A confirmação do retorno do fenômeno El Niño acendeu o sinal de alerta entre autoridades, meteorologistas e secretarias de Defesa Civil em todo o país. O temor é mais agudo no Rio Grande do Sul, estado que ainda tenta se recuperar de episódios recentes de destruição estrutural, inundações severas e desalojamentos em massa provocados pela crise climática.
O evento, caracterizado pelo aquecimento anômalo das águas superficiais do Oceano Pacífico Equatorial, altera a circulação atmosférica global. No Brasil, a dinâmica clássica do fenômeno se traduz no bloqueio de frentes frias, o que projeta um volume de chuvas no Sul significativamente acima da média histórica para os próximos meses, enquanto as regiões Norte e Nordeste devem enfrentar estiagens severas.
De acordo com cruzamentos de dados de vulnerabilidade mapeados por órgãos de monitoramento, mais de 3.600 municípios brasileiros estão localizados em áreas suscetíveis a desastres naturais. O cenário expõe o deficit de infraestrutura urbana do país.
"Dois a cada três municípios brasileiros possuem baixa ou baixíssima capacidade de se adaptar a eventos extremos causados pelo excesso de chuva", aponta um pesquisador da Universidade Federal do Rio Grande do Sul (UFRGS).
O especialista adverte que o enfrentamento eficaz de inundações, enxurradas e deslizamentos de encostas exige uma mudança de escala na gestão pública. Segundo ele, o gerenciamento de crises precisa deixar de ser puramente municipal para se tornar integrado: "Cada uma das bacias hidrográficas do Brasil deveria ter um planejamento e ações específicas para trabalhar com situações de desastres".
Gargalos estruturais e o fantasma da tragédia de 2024
No território gaúcho, o governo estadual e as prefeituras correm contra o tempo na execução de obras de engenharia civil para reconstruir diques, canais de escoamento e sistemas de bombeamento que colapsaram nas últimas cheias. Paralelamente, há investimentos na ampliação da rede de radares e sensores de monitoramento meteorológico.

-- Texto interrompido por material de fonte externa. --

(** ** Further observations *)

(** Newest first: no message is followed by one sent later. *)
Fixpoint descending (l : list InboxMessage) : Prop :=
  match l with
  | [] => True
  | a :: rest =>
      Forall (fun b => (WeChatClient.send_time_key b <= WeChatClient.send_time_key a)%Z) rest
      /\ descending rest
  end.

(** *** [getConversationStats] (src/clients.js) *)

Record ConversationStats := {
  totalMessages : nat;
  userMessages : nat;
  assistantMessages : nat;
  lastActivity : option Z;          (* None: null or undefined *)
}.

(** [history.length - 1] is taken on a window that always holds the
    preamble; [lastActivity] is the [timestamp] of the last entry. *)
Definition getConversationStats (E : Env) (this : ConversationManager.t)
    (userId : string) : M ConversationStats :=
  try_catch
    (let! history := ConversationManager.getConversationHistory E this userId in
     let userMessages := filter (fun msg => role msg = user) history in
     let assistantMessages := filter (fun msg => role msg = assistant) history in
     ret {| totalMessages := length history - 1;
            userMessages := length userMessages;
            assistantMessages := length assistantMessages;
            lastActivity :=
              if 1 <? length history
              then last history ≫= timestamp
              else None |})
    (fun error =>
       ret {| totalMessages := 0; userMessages := 0; assistantMessages := 0;
              lastActivity := None |}).
(* ===== verification/Semantics.v ===== *)
(** * The value of an operation

    The reference meaning of the operations of the intermediate
    representation, against which the passes are proved: every source operand
    denotes an integer (two's complement when its bit of
    [_signExtendSourceMask] is set), the operation computes on integers, and
    the destination keeps the low bits.  [FoldOperation_refines] shows that the
    compiler's own constant folding computes this meaning. *)

From S2P Require Import Prelude MachineInt Literals Ir.
Import MachineInt Literals Ir.

Module Semantics.

Definition signExtends (op : Operation) (i : nat) : bool := Z.testbit (_signExtendSourceMask op) (Z.of_nat i).

Section Values.
(** The register table and the contents of the registers *)
Context (program : Program) (σ : nat -> Z).

Definition operandLiteral (o : SourceOperand) : option Literal :=
  match o with
  | SrcLiteral l => Some l
  | SrcRegister r =>
      d ← _registerTable program !! _registerIndex r;
      Some (mkLiteral (σ (_registerIndex r) mod 2 ^ _regWidth d) (_regWidth d))
  | _ => None
  end.

Definition operandInt (signed : bool) (o : SourceOperand) : Z :=
  match operandLiteral o with Some l => lit_int l signed | None => 0 end.

(** The integer that source operand [i] denotes *)
Definition srcInt (op : Operation) (i : nat) : Z :=
  match _src op !! i with Some o => operandInt (signExtends op i) o | None => 0 end.

(** The bits that a gather operation assembles *)
Definition gatherInt (op : Operation) (entries : list GatherEntry) : Z :=
  fold_left (fun acc p =>
      Z.lor acc (Z.shiftl (Z.shiftr (srcInt op p.1) (_sourceOffset p.2) mod 2 ^ _numBits p.2) (_destOffset p.2)))
    (zip (seq 0 (length (_src op))) entries) 0.

(** Source 0 of a select is the index, the others are the choices; the
    number of choices is a power of two and the low bits of the index count. *)
Definition selectInt (op : Operation) : Z :=
  srcInt op (S (Z.to_nat (srcInt op 0 mod Z.of_nat (length (_src op) - 1)))).

Definition opInt (op : Operation) : option Z :=
  match _opcode op with
  | Mov => Some (srcInt op 0)
  | Clear => Some 0
  | UnaryOp t => Some (unop_spec t (srcInt op 0))
  | BinaryOp t => Some (binop_spec t (srcInt op 0) (srcInt op 1))
  | Gather entries => Some (gatherInt op entries)
  | Select => Some (selectInt op)
  | LutOp lut => match Evaluate (srcInt op) lut with Ok v => Some v | Err _ => None end
  | _ => None
  end.

Definition opValue (op : Operation) : option Z :=
  match dstWidth program op with
  | Ok d => v ← opInt op; Some (v mod 2 ^ d)
  | Err _ => None
  end.

End Values.

(** Two operations with the same value whatever the registers contain *)
Definition equivalent (program : Program) (op op' : Operation) : Prop :=
  forall σ, opValue program σ op' = opValue program σ op.

#[export] Instance equivalent_preorder program : PreOrder (equivalent program).
Proof. split; [by intros op σ|]. intros a b c Hab Hbc σ. by rewrite Hbc, Hab. Qed.

(** ** Well-formed programs and operands *)

Definition register_wf (program : Program) (r : nat) : Prop :=
  exists d, _registerTable program !! r = Some d /\ 0 < _regWidth d < 2 ^ 30.

(** A literal or a register: what reaches the modelled passes *)
Definition operand_wf (program : Program) (o : SourceOperand) : Prop :=
  match o with
  | SrcLiteral l => lit_wf l /\ _width l < 2 ^ 30
  | SrcRegister r => register_wf program (_registerIndex r)
  | _ => False
  end.

Definition mask_wf (op : Operation) : Prop := 0 <= _signExtendSourceMask op < 2 ^ Z.of_nat (length (_src op)).

Record op_wf (program : Program) (op : Operation) : Prop := mk_op_wf {
  wf_src : Forall (operand_wf program) (_src op);
  wf_src_length : (length (_src op) <= 64)%nat;
  wf_mask : 0 <= _signExtendSourceMask op;
  wf_dst : exists d w, _dst op = [d] /\ dstWidth program op = Ok w /\ 0 < w < 2 ^ 30 }.

(** ** Lemmas *)

Lemma ShouldSignExtend_eq op i :
  (i < length (_src op))%nat -> (i < 64)%nat -> ShouldSignExtend op i = Ok (signExtends op i).
Proof.
  intros Hi H64. unfold ShouldSignExtend, signExtends. rewrite assert_true by (by apply Nat.ltb_lt). cbn.
  f_equal. replace (u64_shl 1 (Z.of_nat i)) with (2 ^ Z.of_nat i).
  - destruct (Z.testbit (_signExtendSourceMask op) (Z.of_nat i)) eqn:Hb.
    + apply negb_true_iff, Z.eqb_neq. intros H0. apply (f_equal (fun z => Z.testbit z (Z.of_nat i))) in H0.
      rewrite Z.land_spec, Hb, Z.pow2_bits_true, Z.bits_0 in H0 by lia. done.
    + apply negb_false_iff, Z.eqb_eq, Z.bits_inj'. intros j Hj.
      rewrite Z.land_spec, Z.bits_0, Z.pow2_bits_eqb by lia.
      destruct (Z.eqb_spec (Z.of_nat i) j) as [<-|]; [by rewrite Hb|apply andb_false_r].
  - change 1 with (Z.b2z true). rewrite u64_shl_bit by lia. by rewrite shiftl_1_pow by lia.
Qed.

Lemma signExtends_mask0 op i : _signExtendSourceMask op = 0 -> signExtends op i = false.
Proof. unfold signExtends. intros ->. apply Z.bits_0. Qed.

Lemma lit_int_false l : lit_int l false = _value l.
Proof. done. Qed.

Lemma operandLiteral_wf program σ o :
  operand_wf program o ->
  exists l, operandLiteral program σ o = Some l /\ lit_wf l /\ _width l < 2 ^ 30.
Proof.
  destruct o as [l|r| |]; cbn; [|intros (d & Hd & Hw)|done|done].
  - intros [Hl Hw]. by exists l.
  - rewrite Hd. cbn. eexists; split; [done|]. unfold lit_wf. cbn.
    pose proof (Z.pow_pos_nonneg 2 (_regWidth d) ltac:(lia) ltac:(lia)).
    pose proof (Z.mod_pos_bound (σ (_registerIndex r)) (2 ^ _regWidth d) ltac:(lia)). lia.
Qed.

Lemma srcInt_lookup program σ op i o :
  _src op !! i = Some o -> srcInt program σ op i = operandInt program σ (signExtends op i) o.
Proof. unfold srcInt. by intros ->. Qed.

Lemma literalAt_eq op i l : _src op !! i = Some (SrcLiteral l) -> literalAt op i = Ok l.
Proof. unfold literalAt. intros H. by rewrite (at_Some _ _ _ H). Qed.

(** ** Constant folding *)

(** The operations [ConstantPropagation] folds, with their arity and the
    conditions under which the hardware result is defined *)
Definition foldable (program : Program) (op : Operation) (d : Z) : Prop :=
  match _opcode op with
  | Mov | UnaryOp _ => length (_src op) = 1%nat
  | Clear => True
  | BinaryOp t => length (_src op) = 2%nat /\
      binop_pre t (srcInt program (fun _ => 0) op 0) (srcInt program (fun _ => 0) op 1) d
  | Gather entries => length entries = length (_src op) /\ _signExtendSourceMask op = 0 /\
      Forall (fun e => 0 <= _numBits e) entries
  | _ => False
  end.

Lemma isLiteral_lookup op i :
  forallb isLiteral (_src op) = true -> (i < length (_src op))%nat ->
  exists l, _src op !! i = Some (SrcLiteral l).
Proof.
  intros H Hi. destruct (lookup_lt_is_Some_2 _ _ Hi) as [o Ho].
  rewrite forallb_forall in H. specialize (H o). rewrite <- list_elem_of_In in H.
  specialize (H (list_elem_of_lookup_2 _ _ _ Ho)). destruct o; try done. eauto.
Qed.

Lemma FoldGather_eq program σ op entries d :
  0 <= d -> forallb isLiteral (_src op) = true -> (length (_src op) <= 64)%nat ->
  length entries = length (_src op) -> _signExtendSourceMask op = 0 -> Forall (fun e => 0 <= _numBits e) entries ->
  FoldGather op entries d = Ok (gatherInt program σ op entries mod 2 ^ d).
Proof.
  intros Hd Hlit H64 Hlen Hmask Hbits. unfold FoldGather, gatherInt.
  rewrite (foldM_ext _ (fun acc i => e ← at_ entries i; Ok (Z.lor acc (Z.shiftl
    (Z.shiftr (srcInt program σ op i) (_sourceOffset e) mod 2 ^ _numBits e) (_destOffset e))))).
  - rewrite <- Hlen, (foldM_seq_at (fun acc i e => Ok (Z.lor acc (Z.shiftl
      (Z.shiftr (srcInt program σ op i) (_sourceOffset e) mod 2 ^ _numBits e) (_destOffset e))))).
    erewrite foldM_Ok; [|done]. cbn. by rewrite Truncate_mod.
  - intros acc i Hi%elem_of_seq. destruct (isLiteral_lookup op i Hlit) as (l & Hl); [lia|].
    destruct (lookup_lt_is_Some_2 entries i) as [e He]; [lia|].
    rewrite ShouldSignExtend_eq, signExtends_mask0 by (done || lia). cbn.
    rewrite (at_Some _ _ _ He), (literalAt_eq _ _ _ Hl). cbn.
    rewrite (srcInt_lookup _ _ _ _ _ Hl), signExtends_mask0 by done.
    rewrite Truncate_mod by (eapply (Forall_lookup_1 _ _ _ _ Hbits He)). done.
Qed.

Lemma FoldOperation_eq program σ op d :
  op_wf program op -> dstWidth program op = Ok d -> forallb isLiteral (_src op) = true ->
  foldable program op d ->
  exists v, FoldOperation op d = Ok (Some v) /\ opValue program σ op = Some v.
Proof.
  intros [Hsrc H64 _ (dst & w & _ & Hw' & Hw)] Hd Hlit Hf. rewrite Hd in Hw'. injection Hw' as <-.
  unfold opValue, opInt, FoldOperation, foldable in *. rewrite Hd.
  assert (Hop : forall i, (i < length (_src op))%nat -> exists l, literalAt op i = Ok l /\ lit_wf l /\ _width l < 2 ^ 30 /\
    ShouldSignExtend op i = Ok (signExtends op i) /\ forall σ, srcInt program σ op i = lit_int l (signExtends op i)).
  { intros i Hi. destruct (isLiteral_lookup op i Hlit Hi) as (l & Hl).
    destruct (Forall_lookup_1 _ _ _ _ Hsrc Hl). exists l. split; [by apply literalAt_eq|]. do 2 (split; [done|]).
    split; [apply ShouldSignExtend_eq; lia|]. intros σ'. by rewrite (srcInt_lookup _ _ _ _ _ Hl). }
  destruct (_opcode op); try done.
  - destruct (Hop 0%nat) as (l & -> & Hl & _ & -> & Hv); [lia|]. cbn. rewrite Resize_eq by (done || lia).
    cbn. rewrite Hv. eauto.
  - cbn. eauto.
  - destruct (Hop 0%nat) as (l & -> & Hl & _ & -> & Hv); [lia|]. cbn.
    rewrite ImplementUnaryOp_eq by (done || lia). cbn. rewrite Hv. eauto.
  - destruct Hf as [Hlen Hpre].
    destruct (Hop 0%nat) as (l0 & -> & Hl0 & Hw0 & -> & Hv0); [lia|].
    destruct (Hop 1%nat) as (l1 & -> & Hl1 & Hw1 & -> & Hv1); [lia|]. cbn. rewrite Hv0, Hv1 in *.
    rewrite ImplementBinaryOp_eq by (done || lia). cbn. eauto.
  - destruct Hf as (Hlen & Hmask & Hbits). rewrite (FoldGather_eq program σ) by (done || lia). cbn. eauto.
Qed.

(** Constant folding computes the reference meaning of the operation. *)
Theorem FoldOperation_refines program σ op d :
  op_wf program op -> dstWidth program op = Ok d -> forallb isLiteral (_src op) = true ->
  foldable program op d ->
  exists v, FoldOperation op d = Ok (Some v) /\ opValue program σ op = Some v.
Proof. apply FoldOperation_eq. Qed.

(** ** A small program *)

(** Registers [a], [b] of four bits, [d] of two, [s] of one, [w] of eight *)
Definition sample_program : Program :=
  mkProgram [mkRegisterDescription 4 Local "a"; mkRegisterDescription 4 Local "b";
             mkRegisterDescription 2 Local "d"; mkRegisterDescription 1 Local "s";
             mkRegisterDescription 8 Local "w"].

Definition sample_reg (i : nat) : SourceOperand := SrcRegister (mkAccessedRegister i).
Definition sample_dst (i : nat) : DestinationOperand := DstRegister (mkAccessedRegister i).
Definition sample_lit (v w : Z) : SourceOperand := SrcLiteral (mkLiteral v w).

(** [w = 13 - 5], the first literal sign-extended *)
Definition sample_sub : Operation :=
  mkOperation (BinaryOp ParseTreeBinaryOpTypeSub) 1 ∅ [sample_lit 13 4; sample_lit 5 4] [sample_dst 4].

Lemma FoldOperation_refines_witness :
  op_wf sample_program sample_sub /\
  exists v, FoldOperation sample_sub 8 = Ok (Some v) /\ opValue sample_program (fun _ => 0) sample_sub = Some v.
Proof.
  assert (Hwf : op_wf sample_program sample_sub).
  { constructor; [|cbn; lia|cbn; lia|].
    - repeat constructor; cbn; lia.
    - exists (sample_dst 4), 8. repeat split; lia. }
  split; [exact Hwf|].
  apply (FoldOperation_refines sample_program (fun _ => 0) sample_sub 8 Hwf); [reflexivity|reflexivity|split; [reflexivity|exact I]].
Defined.

End Semantics.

Contudo, o ritmo das intervenções de macrofrenagem e contenção ainda é considerado lento por moradores de áreas críticas. No bairro Sarandi, na zona norte de Porto Alegre — uma das regiões mais castigadas pelo transbordamento de rios —, canteiros de obras inacabados alimentam o clima de apreensão e insegurança da comunidade local antes do início do novo ciclo chuvoso.
O receio coletivo é amparado por dados estatísticos recentes. Durante o último grande El Niño, que atingiu o ápice de sua intensidade no ano de 2024, os temporais contínuos resultaram na morte de 185 pessoas e forçaram mais de 580 mil cidadãos a abandonarem suas residências.
Para os especialistas em gestão de riscos e resiliência urbana, a vulnerabilidade das cidades perante o clima extremo decorre de uma falha histórica no ordenamento do território. O país historicamente prioriza ações de resposta e ajuda humanitária pós-desastre em detrimento de políticas perenes de prevenção e habitação segura, um padrão cultural e administrativo que precisará ser revisto diante da aceleração do aquecimento global.